→ Task objective
Check each line of the entries for the string "random". Report only how many lines have it.

→ Raw data
Lemma delete_step i w w' f now olderThan limit victims r :
  sound w → delete_choice now olderThan limit (w_db w) victims →
  w_reserved w' = w_reserved w → w_events w' = w_events w → w_owner w' = w_owner w →
  w_published w' = w_published w → w_tokens w' = w_tokens w →
  outbox_DeletePublished f victims (w_db w) = (r, w_db w') →
  sound w' ∧ Guar i w w'.
Proof.
  intros Hs _ Er Ee Eo Ep Et. unfold outbox_DeletePublished.
  destruct (exec_write _ _ _ _) as [a db1] eqn:Hw. intros Hdb.
  assert (w_db w' = db1) as Hdb1 by (repeat case_match; by simplify_eq). clear Hdb.
  set (m := filter (λ kv, ¬ (kv.1 ∈ victims ∧ ob_status kv.2 = "published")) (db_outbox (w_db w))).
  assert (w_db w' = w_db w ∨ w_db w' = set_outbox (w_db w) m) as [Hdb|Hdb].
  { rewrite Hdb1. apply exec_write_cases in Hw as [(n & _ & [= _ <-])|(e & _ & [->|[n [= _ <-]]])];
      by auto. }
  { apply same_db_step; by rewrite ?Er, ?Ep, ?Et. }
  destruct Hs as [Hs Hb].
  assert (∀ eid row, m !! eid = Some row → db_outbox (w_db w) !! eid = Some row) as Hsub.
  { intros eid row Hl. by apply map_lookup_filter_Some in Hl as [? _]. }
  assert (orders_sound w' ∧ keeps_orders w w') as [Hs' Hk].
  { apply outbox_change_sound; [done|]. unfold outbox_change. rewrite Hdb, Er, Ep. cbn.
    split_and!; [done|done|done|done| |].
    - intros eid row Hl. exists row. split; [by apply Hsub|done].
    - intros eid row Hl. destruct (decide (eid ∈ victims ∧ ob_status row = "published")) as [[_ Hpub]|Hn].
      + right. by destruct (os_rows _ Hb _ _ Hl) as (A & _); apply A.
      + left. exists row. by apply map_lookup_filter_Some. }
  destruct Hb as [H1 H2 H3]. split; [split; [done|split]|split_and!].
  - rewrite Hdb, Ee. cbn. intros eid row Hl. by apply H1, Hsub.
  - rewrite Ee, Eo. exact H2.
  - rewrite Hdb. cbn. intros eid row Hl%Hsub%H3. unfold row_ok in *. by rewrite Ep, Et.
  - split_and!; [done|by rewrite Ep|by rewrite Ee|by rewrite Eo|by rewrite Et].
  - intros u Hu. by rewrite Ee in Hu.
  - rewrite Hdb. cbn. intros eid row t Hl Ht. right; right. exists row.
    split; [by apply Hsub|done].
Qed.

Lemma wwp_call {A R} i (e : workerE R) (k : R → prog workerE A) Q w :
  (∀ w1, Rely i w w1 → sound w1 → ∀ r w2, worker_step i R e w1 r w2 →
    sound w2 ∧ Guar i w1 w2 ∧ worker_wp i (k r) Q w2) →
  worker_wp i (trigger e ≫= k) Q w.
Proof. intros Hk. exact Hk. Qed.

Definition worker_silent {R} (e : workerE R) : bool :=
  match e with
  | random _ | WorkerClock | WorkerCtxErr | WorkerTimerOrDone _ => true
  | _ => false
  end.

Lemma wwp_silent {A R} i (e : workerE R) (k : R → prog workerE A) Q w :
  worker_silent e = true →
  (∀ w1 r, Rely i w w1 → worker_wp i (k r) Q w1) →
  worker_wp i (trigger e ≫= k) Q w.
Proof.
  intros Hs Hk. apply wwp_call. intros w1 He Hi r w2 (Er & Ee & Eo & Hstep).
  assert (w2 = w1) as ->.
  { destruct w1, w2; cbn in *. destruct e; try discriminate Hs;
      destruct Hstep as (-> & -> & ->); by subst. }
  split_and!; [done|apply Guar_refl|by apply Hk].
Qed.

Lemma wwp_done {A} i (a : A) w : worker_wp i (Ret a) (λ _ _, True) w.
Proof. by apply wp_ret. Qed.

Lemma delay_wp {A} i attempt (k : Z → prog workerE A) Q w :
  (∀ d w1, Rely i w w1 → worker_wp i (k d) Q w1) →
  worker_wp i (retryDelay attempt ≫= k) Q w.
Proof. intros Hk. apply (wwp_silent i (random _)); [done|]. intros w1 r Hr. by apply Hk. Qed.

(** A fenced write, as [write] makes it. *)
Lemma write_wp {A} i (e : workerE (order_result unit)) wr entry oid (k : unit → prog workerE A) w :
  claimed i w entry oid →
  (∀ w1 r w2, worker_step i _ e w1 r w2 → w_published w2 = w_published w1
     ∧ w_tokens w2 = w_tokens w1 ∧ ∃ f now, fenced f now entry wr (w_db w1) = (r, w_db w2)) →
  match wr with WRetry _ _ => (oe_Attempts entry + 1 < MaxPublishAttempts)%Z | _ => True end →
  (∀ w1, worker_wp i (k tt) (λ _ _, True) w1) →
  worker_wp i (write e ≫= k) (λ _ _, True) w.
Proof.
  intros Hc Hf Hwr Hk. apply (wwp_call i e (λ _, k tt)). intros w1 He Hs r w2 Hstep.
  pose proof (claimed_rely _ _ _ _ _ Hc He) as Hc1.
  destruct (Hf _ _ _ Hstep) as (Ep & Et & f & now & Hw). destruct Hstep as (Er & Ee & Eo & _).
  destruct (fenced_step i w1 w2 entry oid wr f now r) as [Hs2 HG]; try done.
Qed.

Lemma settle_wp i u entry oid published w :
  claimed i w entry oid → (published = Ok tt → oid ∈ w_published w) →
  worker_wp i (settle u entry published) (λ _ _, True) w.
Proof.
  intros Hc Hpub. unfold settle. destruct published as [[]|err].
  - apply (wwp_call i (MarkPublished _) (λ _, Ret _)). intros w1 He Hs r w2 (Er & Ee & Eo & Ep & Et & f & now & Hm).
    destruct (mark_step i w1 w2 f now entry oid r) as [Hs2 HG]; try done.
    { by eapply claimed_rely. }
    { by apply (Rely_grows _ _ _ He), Hpub. }
  - destruct (is_app err ErrPublisherUnavailable).
    { apply delay_wp. intros pause w1 He.
      eapply (write_wp i (Release entry pause) (WRelease pause)).
      - by eapply claimed_rely.
      - intros w2 r w3 (_ & _ & _ & Ep & Et & f & now & Hf). eauto 10.
      - done.
      - intros w2. apply wwp_done. }
    destruct (is_app err ErrEventUnpublishable).
    { eapply (write_wp i (MarkNeedsAttention entry false (Error err)) (WAttention false (Error err)));
        [done| |done|intros w2; apply wwp_done].
      intros w2 r w3 (_ & _ & _ & Ep & Et & f & now & Hf). eauto 10. }
    destruct (_ <=? _)%Z eqn:Hmax; reflect_bools.
    { eapply (write_wp i (MarkNeedsAttention entry true (Error err)) (WAttention true (Error err)));
        [done| |done|intros w2; apply wwp_done].
      intros w2 r w3 (_ & _ & _ & Ep & Et & f & now & Hf). eauto 10. }
    apply delay_wp. intros d w1 He.
    eapply (write_wp i (ScheduleRetry entry d (Error err)) (WRetry d (Error err))).
    + by eapply claimed_rely.
    + intros w2 r w3 (_ & _ & _ & Ep & Et & f & now & Hf). eauto 10.
    + done.
    + intros w2. apply wwp_done.
Qed.

Lemma delete_wp i u w :
  worker_wp i (deleteOldPublishedEvents u) (λ _ _, True) w.
Proof.
  apply wwp_silent; [done|]. intros w1 now _. destruct (_ && _); [apply wwp_done|].
  apply wwp_call. intros w2 _ Hs r w3 (Er & Ee & Eo & Ep & Et & f & now' & victims & Hch & Hd).
  destruct (delete_step i w2 w3 f now' _ _ victims r Hs Hch Er Ee Eo Ep Et Hd) as [Hs3 HG].
  split_and!; [done|done|]. destruct r; [apply wwp_done|].
  apply wwp_silent; [done|]. intros; apply wwp_done.
Qed.

Lemma publishNext_wp i u w : worker_wp i (publishNext u) (λ _ _, True) w.
Proof.
  apply wwp_call. intros w1 _ Hs [entry err] w2
    (Er & Ee & Eo & Ep & f & now & token & locked & choice & Hch & Hc & Hfresh & Et).
  destruct (claim_step i w1 w2 _ _ _ _ _ _ _ _ Hs Hch Hc Er Ee Eo Ep Hfresh Et) as [[Hs2 HG] Hentry].
  split_and!; [done|done|]. destruct err as [err|].
  - destruct (is_app err ErrOutboxEmpty).
    { apply wp_bind; [apply _|]. eapply wp_mono; [|apply delete_wp].
      intros u' w3 _. apply wwp_done. }
    destruct (is_app err ErrEventUnpublishable) eqn:Hun.
    + destruct Hentry as [(e & [= ->] & Hno)|(oid & Hcl & _)]; [congruence|].
      eapply (write_wp i (MarkNeedsAttention entry false (Error err)) (WAttention false (Error err)));
        [done| |done|intros w3; apply wwp_done].
      intros w3 r w4 (_ & _ & _ & Ep' & Et' & f' & now' & Hf). eauto 10.
    + apply wwp_silent; [done|]. intros; apply wwp_done.
  - destruct Hentry as [(e & ? & _)|(oid & Hcl & Hoid)]; [done|]. specialize (Hoid eq_refl).
    apply wwp_call. intros w3 He Hs3 r w4 (Er' & Ee' & Eo' & Edb & Et' & Hpub).
    assert (w_published w3 ⊆ w_published w4 ∧ (r = Ok tt → oid ∈ w_published w4)) as [Hsub Hin].
    { destruct Hpub as [[-> Hne]|(oid' & Hp & ->)]; [by split|].
      rewrite Hoid, uuid_Parse_String in Hp. injection Hp as <-. split; set_solver. }
    destruct (same_db_step i w3 w4) as [Hs4 HG4]; try done; [by rewrite Er'|by rewrite Et'|].
    split_and!; [done|done|]. apply settle_wp with (oid := oid); [|done].
    apply (claimed_rely i w2); [done|]. etransitivity; [done|].
    split_and!; [apply HG4|by rewrite Ee'|]. rewrite Edb. intros eid row t Hl Ht _. by exists row.
Qed.

Lemma Run_wp i rounds u w : worker_wp i (Run rounds u) (λ _ _, True) w.
Proof.
  revert u w. induction rounds as [|rounds IH]; intros u w; [apply wwp_done|]. cbn [Run].
  apply wwp_silent; [done|]. intros w1 [c|] _; [apply wwp_done|].
  apply wp_bind; [apply _|]. eapply wp_mono; [|apply publishNext_wp].
  intros [u' pause] w2 _. case_bool_decide; [apply IH|].
  apply wwp_silent; [done|]. intros w3 [c|] _; [apply wwp_done|apply IH].
Qed.

(** ** The system *)

Abbreviation serviceE := (sumE orderE workerE).
Abbreviation service_step := (sum_handler request_step worker_step).

(** A request, or a worker observed for some rounds of its loop. *)
Inductive thread :=
| Request (command : CreateOrderCommand)
| Worker (lease pollInterval : Z) (rounds : nat).

(** A request ends with its answer. *)
Definition thread_prog (t : thread) : prog serviceE (option (order_result CreateOrderResult)) :=
  match t with
  | Request command => embed (λ _, inlE) (r ← Execute command; Ret (Some r))
  | Worker lease pollInterval rounds =>
      embed (λ _, inrE) (_ ← Run rounds (NewPublishOrderEvents lease pollInterval); Ret None)
  end.

(** What a thread promises of its answer. *)
Definition promise (t : thread) (answer : option (order_result CreateOrderResult)) (w : world) : Prop :=
  match t, answer with
  | Request command, Some r => answered (coc_IdempotencyKey command) r w
  | _, _ => True
  end.

Lemma answer_wp i command w :
  request_wp i (r ← Execute command; Ret (Some r)) (promise (Request command)) w.
Proof.
  apply wp_bind; [apply _|]. eapply wp_mono; [|apply Execute_wp]. intros r w1 Hr. apply wp_done. intros w2 He _.
  destruct r as [result|]; [|done]. eapply settled_keeps; [exact Hr|]. by apply grows_keeps, (Rely_grows i).
Qed.
Lemma thread_wp i t w :
  wp service_step sound Rely Guar i (thread_prog t) (promise t) w.
Proof.
  destruct t as [command|lease poll rounds]; cbn [thread_prog].
  - apply (wp_embed request_step); [done|]. apply answer_wp.
  - apply (wp_embed worker_step); [done|]. apply wp_bind; [apply _|].
    eapply wp_mono; [|apply Run_wp]. intros a w' _. by apply wp_ret.
Qed.

Lemma env_sound w w' : sound w → env_step w w' → sound w' ∧ ∀ i, Rely i w w'.
Proof.
  intros Hs (Ep & Ee & Eo & Et & Hcase).
  assert (∀ j, sound w' ∧ Guar j w w') as Hj.
  { intros j. destruct Hcase as [[Hdb Hr]|(Er & now & eid & n & Hq)].
    - apply same_db_step; by rewrite ?Ep, ?Et.
    - apply update_row_cases in Hq as [(_ & Hdb & _)|(_ & row & Hl & _ & Hdb)].
      { apply same_db_step; by rewrite ?Er, ?Ep, ?Et. }
      destruct (os_rows _ (proj2 Hs) _ _ Hl) as (_ & B & _ & D).
      eapply row_step; try done; [by rewrite Ep|by rewrite Et| |].
      + split_and!; cbn; [done|done|done|done|by rewrite Et].
      + cbn. intros t Ht. right; right. split; [done|lia]. }
  split; [apply (Hj 0%nat)|]. intros i. apply (Guar_Rely i (S i)); [lia|apply Hj].
Qed.

Lemma service_reaches (threads : list thread) w c :
  sound w →
  rtc (pool_step service_step env_step) (thread_prog <$> threads, w) c →
  sound c.2 ∧ ∀ i t answer, threads !! i = Some t → c.1 !! i = Some (Ret answer) → promise t answer c.2.
Proof.
  intros Hw Hsteps.
  enough (sound c.2 ∧ ∀ i answer, c.1 !! i = Some (Ret answer) →
    ∀ t, threads !! i = Some t → promise t answer c.2) as [Hs Hp]; [by split; eauto|].
  eapply (pool_adequate service_step env_step sound Rely Guar)
    with (Q := λ i answer w, ∀ t, threads !! i = Some t → promise t answer w); [..|exact Hsteps].
  - apply Guar_Rely.
  - intros i w1 w2 Hs He. by destruct (env_sound _ _ Hs He).
  - intros w1 w2 Hs He. by destruct (env_sound _ _ Hs He).
  - split; [done|]. cbn [fst snd]. intros i p Hi. apply list_lookup_fmap_Some in Hi as (t & -> & Ht).
    eapply wp_mono; [|apply thread_wp]. intros answer w' Hp t' Ht'. by simplify_eq.
Qed.

(** C4: however requests and outbox workers interleave at their calls, with
    database faults, lost answers, redrives and cleanups in between, every
    reachable state is sound: every stored order loads and idempotency keys are
    unique; an order is accepted only if its basket was reserved, and its event
    waits in the outbox until the broker has routed it; the outbox holds only
    events of accepted orders; a row is marked published only after its event was
    routed, and no row uses more than its ten attempts. *)
Theorem order_service_sound (threads : list thread) w c :
  sound w →
  rtc (pool_step service_step env_step) (thread_prog <$> threads, w) c →
  sound c.2.
Proof. intros Hw Hsteps. by apply (service_reaches threads w c). Qed.

(** C5: What a client is told is so, and repeating a request is safe. However the calls
    interleave: a request that is answered an order finds that order stored under its
    idempotency key, in the state it was told, which is past pending; and any two
    requests under one key that are answered an order are answered the same one. *)
Theorem answers_stand (threads : list thread) w c i command result :
  sound w →
  rtc (pool_step service_step env_step) (thread_prog <$> threads, w) c →
  threads !! i = Some (Request command) → c.1 !! i = Some (Ret (Some (Ok result))) →
  settled (coc_IdempotencyKey command) (cor_Order result) c.2
  ∧ ∀ j command' result', threads !! j = Some (Request command') →
      c.1 !! j = Some (Ret (Some (Ok result'))) →
      coc_IdempotencyKey command' = coc_IdempotencyKey command →
      same_order (cor_Order result') (cor_Order result)
      ∧ ord_status (cor_Order result') = ord_status (cor_Order result).
Proof.
  intros Hw Hsteps Hi Hr. destruct (service_reaches _ _ _ Hw Hsteps) as [Hs Hp].
  pose proof (Hp _ _ _ Hi Hr) as Hset. split; [exact Hset|]. intros j command' result' Hj Hr' Hkey.
  pose proof (Hp _ _ _ Hj Hr') as Hset'. cbn in Hset, Hset'. rewrite Hkey in Hset'.
  by eapply settled_unique; [apply Hs|..].
Qed.
End order_system.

→ Answer section
2